Peripheral neuropathy (PN) is a common complication of diabetes whose onset is always insidious. When clinical symptoms appear, peripheral nerves have undergone irreversible segmental demyelination and other pathological changes, such as foot ulcers, ulceration and necrosis necessitating limb amputations, which seriously affect the therapeutic effect and life quality. The vibration perception threshold (VPT) in lower extremity is a sensitive predictor of distal symmetric peripheral neuropathy, whose sensitivity and specificity are high, and its sensitivity increases with age [1]. It is suspected that blood glucose and blood lipids may be involved in the PN pathogenesis. Abnormal lipid metabolism is an independent risk factor and is closely related to oxidative stress, insulin resistance, and hyperuricemia [2]. First-degree relatives that are the parents, children, biological brothers or sisters of type 2 diabetes mellitus (FDRs) have same genetic background with patients with type 2 diabetes (T2DM). At present, the population of FDRs is larger, who are more prone to metabolic disorders, and always with dyslipidemia, hyperuricemia, insulin resistance, and blood glucose fluctuations although have not diagnosed with Diabetes. As far as we know, the occurrence of peripheral neuropathy is related to many factors. Then, whether there is VPT abnormality in FDR not diagnosed with diabetes before, and what may affect VPT, there are few studies in the past. This study is to investigate the VPT status and its influencing factors of FDR.

2. Materials and Methods

2.1. Patients and Samples

We performed an observational study in the first-degree relatives of T2DM treated in our department from September 2013 to September 2014, and 405 FDR at the age of 40 - 60 s who had not been diagnosed with diabetes before were enrolled. The exclusion criteria were: with peripheral neuropathy caused by genetics, drugs, surgery, trauma and other diseases, recent trauma, infection, surgery and other stress condition, accompanied by liver and kidney disease, with cancer.
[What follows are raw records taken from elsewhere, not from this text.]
(* ===== verification/Endpoint.v ===== *)
(** * The endpoint ([src/endpoint/mod.rs])

    An endpoint owns no association; it keeps the tables that route a datagram
    to one (by verification tag, or by the initiate tag of an INIT), creates
    associations for [connect] and for the first packet of a peer, and forgets
    them when they report that they are drained.  The table of associations is
    a [Slab] of the crate [slab]: a class with the operations used here and, as
    laws, what the crate documents.  The id generator is the trait
    [AssociationIdGenerator]; random numbers and the current time are
    arguments.  The field [rng] is seeded and never read, and is left out, as
    is the text of an error inside another error: the error itself stands
    there. *)

From stdpp Require Import base list gmap numbers strings sets relations.
From Stdlib Require Import ZArith Lia ZifyBool.
From S2P Require Import Prelude Bytes Util Params Chunks Packet Shared Monad Timer Config.
From S2P Require Import Association AssocControl.

(** ** The slab *)

Class SlabApi := {
  slab : Type → Type;
  slab_new {T} : slab T;
  slab_get {T} : slab T → usize → option T;
  slab_insert {T} : slab T → T → usize * slab T;
  slab_remove {T} : slab T → usize → Outcome (T * slab T);
  slab_len {T} : slab T → usize;
}.

(** [insert] picks a vacant key and returns it; [remove] gives the value up or panics when the key
    is vacant; [len] counts the values. *)
Class SlabLaws (SL : SlabApi) : Prop := {
  slab_new_law T k : slab_get (@slab_new _ T) k = None;
  slab_len_new_law T : slab_len (@slab_new _ T) = 0;
  slab_insert_vacant T (s : slab T) v : slab_get s (slab_insert s v).1 = None;
  slab_insert_law T (s : slab T) v k :
    slab_get (slab_insert s v).2 k = if decide (k = (slab_insert s v).1) then Some v else slab_get s k;
  slab_len_insert_law T (s : slab T) v : slab_len (slab_insert s v).2 = slab_len s + 1;
  slab_remove_vacant T (s : slab T) k : slab_get s k = None → slab_remove s k = Panic;
  slab_remove_law T (s : slab T) k v : slab_get s k = Some v →
    ∃ s', slab_remove s k = Ok (v, s') ∧ slab_len s' = slab_len s - 1 ∧
      ∀ j, slab_get s' j = if decide (j = k) then None else slab_get s j;
}.

(** ** Errors *)

Inductive SnapSide : Type := Local | Remote.

(** [Display] *)
Definition SnapSide_display (s : SnapSide) : string := match s with Local => "local" | Remote => "remote" end.

Inductive AidCollisionKind : Type :=
| LocalEqualsRemote
| LocalInAssociationIds
| RemoteInAssociationIds
| RemoteInAssociationIdsInit
| LocalInAssociationIdsInit.

Definition AidCollisionKind_display (k : AidCollisionKind) : string :=
  match k with
  | LocalEqualsRemote => "local_aid equals remote_aid"
  | LocalInAssociationIds => "local_aid in association_ids"
  | RemoteInAssociationIds => "remote_aid in association_ids"
  | RemoteInAssociationIdsInit => "remote_aid in association_ids_init"
  | LocalInAssociationIdsInit => "local_aid in association_ids_init"
  end.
2.2. Clinical and Biochemical Measurements

1) Questionnaires were used to collect all participants, age, medical history, and smoking and drinking habits. Physical examination included measurements of height, weight, waist circumference (WC), hip circumference (HC) and blood pressure. Height was measured after taking off the shoes. Weight was measured after taking off the coat, shoes and taking out the weight in the pocket. A single examiner used a standard measuring tape to measure WC twice at 1.0 cm horizontally above the navel of the participant who was standing and wearing light-weight clothing and after inhalation and exhalation. HC was horizontally measured in the maximum hip circumference. Blood pressure (systolic pressure (SBP), diastolic pressure (diastolic pressure (DBP)) was measured three times for all participants who were seated, after a 5-min rest, by use of an electronic sphygmomanometer (Omron, HEM-770AFuzzy, Kyoto, Japan). The percentage of body fat (Fat %) was measured by bioelectrical impedance method.
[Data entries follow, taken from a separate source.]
(** A field of the value a computation returns, if it returns. *)
Definition result_field {A B : Type} (f : A -> B) (c : result A) : option B :=
  match c with Ok a => Some (f a) | Raise _ => None end.

(* ================================================================== *)
(** * Strings and formatting *)
(* ================================================================== *)

(** [f"{n}"] for an [int] *)
Definition str_of_Z (z : Z) : string := NilZero.string_of_int (Z.to_int z).
Definition str_of_nat (n : nat) : string := NilZero.string_of_uint (Nat.to_uint n).

Definition newline : string := String (ascii_of_nat 10) EmptyString.

Fixpoint join (sep : string) (l : list string) : string :=
  match l with
  | [] => EmptyString
  | [s] => s
  | s :: rest => s ++ sep ++ join sep rest
  end.

Definition str_in (s : string) (l : list string) : bool :=
  existsb (String.eqb s) l.

(* ================================================================== *)
(** * Python dictionaries

    A [dict] keeps insertion order, and the loader's loops depend on it
    (the first offending parameter is the one reported), so a dictionary
    is an association list; lookup takes the first binding of a key and
    assignment to a bound key keeps its position. *)
(* ================================================================== *)

Definition dict (V : Type) : Type := list (string * V).

Fixpoint dict_get {V : Type} (d : dict V) (k : string) : option V :=
  match d with
  | [] => None
  | (k', v) :: rest => if String.eqb k k' then Some v else dict_get rest k
  end.

(** [k in d] *)
Definition dict_mem {V : Type} (d : dict V) (k : string) : bool :=
  match dict_get d k with Some _ => true | None => false end.

(** [d[k] = v] *)
Fixpoint dict_set {V : Type} (d : dict V) (k : string) (v : V) : dict V :=
  match d with
  | [] => [(k, v)]
  | (k', v') :: rest =>
      if String.eqb k k' then (k', v) :: rest else (k', v') :: dict_set rest k v
  end.

Definition dict_keys {V : Type} (d : dict V) : list string := map fst d.

(* ================================================================== *)
(** * The Python runtime the engine runs on *)
(* ================================================================== *)

(** Outcome of an ordering comparison of two numbers: IEEE comparisons
    involving NaN are unordered, and every one of [<], [<=], [>], [>=]
    is then false. *)
Inductive pycmp : Type := CmpLt | CmpEq | CmpGt | CmpUnordered.

Definition cmp_lt (c : pycmp) : bool := match c with CmpLt => true | _ => false end.
Definition cmp_le (c : pycmp) : bool :=
  match c with CmpLt | CmpEq => true | _ => false end.
Definition cmp_gt (c : pycmp) : bool := match c with CmpGt => true | _ => false end.
Definition cmp_ge (c : pycmp) : bool :=
  match c with CmpGt | CmpEq => true | _ => false end.
Definition cmp_eq (c : pycmp) : bool := match c with CmpEq => true | _ => false end.

(** A value held in a DataFrame cell, as [Series.items()] yields it:
    [None]/[pd.NA], [bool], [int], [float] (NaN included), [str], or a
    [pd.Timestamp] (NaT included).  [F] and [T] are the carriers of
    floats and timestamps. *)
Inductive cell (F T : Type) : Type :=
| CNone
| CBool (b : bool)
| CInt (z : Z)
| CFloat (f : F)
| CStr (s : string)
| CTime (t : T).
Arguments CNone {F T}.
Arguments CBool {F T} b.
Arguments CInt {F T} z.
Arguments CFloat {F T} f.
Arguments CStr {F T} s.
Arguments CTime {F T} t.

Class PyRuntime : Type := {
  (** binary64 floats *)
  pyfloat : Type;
  float_zero : pyfloat;                        (* [0.0] *)
  float_is_nan : pyfloat -> bool;
  float_truthy : pyfloat -> bool;               (* [bool(f)] *)
  float_of_Z : Z -> result pyfloat;             (* [float(i)] *)
  float_of_string : string -> result pyfloat;   (* [float(s)] *)
  float_trunc : pyfloat -> result Z;            (* [int(f)] *)
  float_differs : pyfloat -> Z -> bool;         (* [abs(f - i) > 0] *)
  float_cmp : pyfloat -> pyfloat -> pycmp;
  float_cmp_Z : pyfloat -> Z -> pycmp;          (* float against int, exact *)
  float_repr : pyfloat -> string;               (* [str(f)] *)
  float_fmt_2f : pyfloat -> string;             (* [f"{f:.2f}"] *)
  percent_of : nat -> nat -> pyfloat;           (* [(n / total) * 100] *)
  (** timestamps *)
  timestamp : Type;
  ts_is_nat : timestamp -> bool;                (* NaT *)
  ts_str : timestamp -> string;
  (** [pd.to_datetime(val)]: [Some e] when it raises [e] *)
  to_datetime : cell pyfloat timestamp -> option exn;
  (** [str.lower] *)
  str_lower : string -> string;
  (** the [re] module: [re.compile(pattern, flags)] with
      [flags = re.IGNORECASE] iff the boolean is set, [inl msg] for
      [re.error]; [regex.match] and [regex.search] as truth values.
      What else [re.compile] can raise (an [OverflowError] on a
      repetition count beyond the machine's limits) is not part of
      this interface. *)
  regex : Type;
  re_compile : string -> bool -> string + regex;
  re_match : regex -> string -> bool;
  re_search : regex -> string -> bool
}.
2) Overnight fasting blood samples were collected and stored at −20˚C for measuring fasting glucose (FPG), triglycerides (TG), serum total cholesterol (TC), low-density lipoprotein cholesterol (LDL-C), high-density lipoprotein cholesterol (HDL-C), alanine aminotransferase (ALT), aspartate aminotransferase (AST), blood uric acid (UA), creatinine (Cr), urea nitrogen (BUN)) by use of an automatic biochemical analyzer (Beckmann DXC800, USA), HbA1c (high pressure liquid phase method) and 2 hours after oral administration of 75 g of glucose were also measured.
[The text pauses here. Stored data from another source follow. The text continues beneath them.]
(** * house-simulator: heater controller, weather service, telemetry simulator

    A shallow embedding of the three Python services of the repository
    (heater-service/server.py, weather-service/main.py,
    temperature-simulator/telemetry.py) and the proofs of their contracts.

    Conventions of the embedding.
    - A Python [int] is a [Z]; a Python [float] is an exact rational [Q]
      (the contracts are stated over exact arithmetic, so [1.2] is [6/5]);
      values of [Q] are compared with [==].
    - [round(x, n)] is round-half-to-even on [x * 10^n].
    - [random.random()] reads the next element of a stream of rationals in
      [0, 1); [random.uniform(a, b)] is [a + (b - a) * random()], as in
      CPython's [random] module.
    - A function that can raise returns a [result]; a function that reads or
      writes module-level or external state passes that state explicitly. *)

From Stdlib Require Import ZArith QArith Qround List String Bool Lia Lqa.
Import ListNotations.

Open Scope string_scope.
Open Scope Z_scope.

(* ------------------------------------------------------------------------- *)
(** ** Python values, exceptions and results *)

Module Py.

(** The runtime values a tool argument can carry. *)
Inductive value : Type :=
| PyNone
| PyBool (b : bool)
| PyInt (z : Z)
| PyFloat (q : Q)
| PyStr (s : string).

(** [isinstance(v, int)] together with the integer the value denotes:
    [bool] is a subclass of [int] ([True] is 1, [False] is 0). *)
Definition as_int (v : value) : option Z :=
  match v with
  | PyInt z => Some z
  | PyBool true => Some 1
  | PyBool false => Some 0
  | _ => None
  end.

Definition isinstance_int (v : value) : bool :=
  match as_int v with Some _ => true | None => false end.

(** The number a value denotes in an arithmetic expression with a float. *)
Definition as_number (v : value) : option Q :=
  match v with
  | PyInt z => Some (inject_Z z)
  | PyBool true => Some 1%Q
  | PyBool false => Some 0%Q
  | PyFloat q => Some q
  | _ => None
  end.

(** The exceptions (all subclasses of [Exception]) the services raise or
    receive from the libraries they call. *)
Inductive exc : Type :=
| ValueError (msg : string)
| TypeError (msg : string)
| KeyError (key : string)
| HTTPException (status_code : Z) (detail : string)
| ClientError (msg : string).

Inductive result (A : Type) : Type :=
| Ret (a : A)
| Raise (e : exc).

Arguments Ret {A} a.
Arguments Raise {A} e.

Definition is_ret {A} (r : result A) : bool :=
  match r with Ret _ => true | Raise _ => false end.

(** Truthiness of a string: [if s:] holds for the non-empty strings. *)
Definition truthy_str (s : string) : bool :=
  match s with EmptyString => false | String _ _ => true end.

(** [range(a, b)] *)
Definition range (a b : Z) : list Z :=
  map (fun i => a + Z.of_nat i) (seq 0 (Z.to_nat (b - a))).

End Py.

(* ------------------------------------------------------------------------- *)
(** ** Floats: rounding, [max] and [sum] over exact rationals *)

Module PyFloat.

Definition Qltb (x y : Q) : bool := negb (Qle_bool y x).

(** Nearest integer, ties to the even neighbour. *)
Definition round_half_even (x : Q) : Z :=
  let f := Qfloor x in
  match (x - inject_Z f ?= 1 # 2)%Q with
  | Lt => f
  | Gt => f + 1
  | Eq => if Z.even f then f else f + 1
  end.

(** [10 ** ndigits] *)
Definition scale (ndigits : nat) : positive := Z.to_pos (10 ^ Z.of_nat ndigits).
3) Vibration perception thresholds were measured at multiple frequencies using a Digital Vibration Sensing Threshold Checker (Sensiometer A, China) in accordance with previously described technique [3]. Subjects were trained by the examiner to experience a vibration first: firstly adjusted the vibration head of the handle to a state of obvious vibration, and then tested in the osseous part of the upper limb of the subject, so that the subject could tell the correct vibration feeling. Then, the vibration head was adjusted to a non-vibrating state test to confirm that the subject could correctly distinguish the difference between the vibration sensation and the normal pressure sensation. Subjects were allowed to relax and lie flat on the test, and then were instructed to inform the examiner immediately when they first felt a shock. The examiner touched the probe perpendicularly to the back of the big toe of the subject and rotated the control button. The amplitude of the vibration gradually increased from “0”, letting the patient concentrate on the measurement point until the fixed point where the vibration just felt is Sensitive threshold. Detected twice in succession and averaged as the final test result.

Modified criteria of the “International Diabetes Federation (IDF) to diagnose MetS in adults” [4]: central obesity (waist circumference ≥ 90 centimeter in men and ≥85 centimeter in women) and any two of the following factors: raised triacylglycerol level ≥ 1.7 mmol/l, reduced HDL-cholesterol level ≤ 1.03 mmol/l, raised blood pressure (systolic ≥ 130 mmHg and/or diastolic ≥ 85 mmHg), and raised fasting plasma glucose ≥ 5.6 mmol/l or diagnosed type 2 diabetes.

All subjects were equally divided into three groups by the vibrations thresholds [i.e. VPT6.05 V - 10.20 V (group 1), VPT 10.25 V - 12.45 V (group 2), VPT 12.50 V - 26.85 V (group 3)]. All subjects were also divided by metabolic syndrome components (i.e. MS group and non-MS group; group with 0 MS component, group with 1MS component, group with 2 MS components, group with ≥3 MS components).Results were presented as mean ± SD. Independent t-tests and x2were performed for comparisons of general characteristics of participants between the two groups. Multiple groups were compared using analysis of variance of completely random design data. Comparison between each group was performed using the least significant difference method (LSD). Pearson correlation analysis was performed for correlation analysis and multiple linear stepwise regression analysis were performed for multivariate analysis. Statistical significance was defined as P value < 0.05.

3. Results

3.1. General Characteristics of Subjects

Of all subjects, 186 (45.9%) with hypercholesterolemia, 118 (29.1%) with hypertriglyceridemia, 106 (26.2%) with high LDL-Cemia, and 54 with low HDL-Cemia (13.3%),118 with hypertension (29.1%), 58 with diabetes (14.3%), 48 with impaired fasting glucose (11.9%), 91 with impaired glucose tolerance (22.5%), 57 with VPT 16 - 25 V (14.07%),and 1with VPT > 25 V (0.25%).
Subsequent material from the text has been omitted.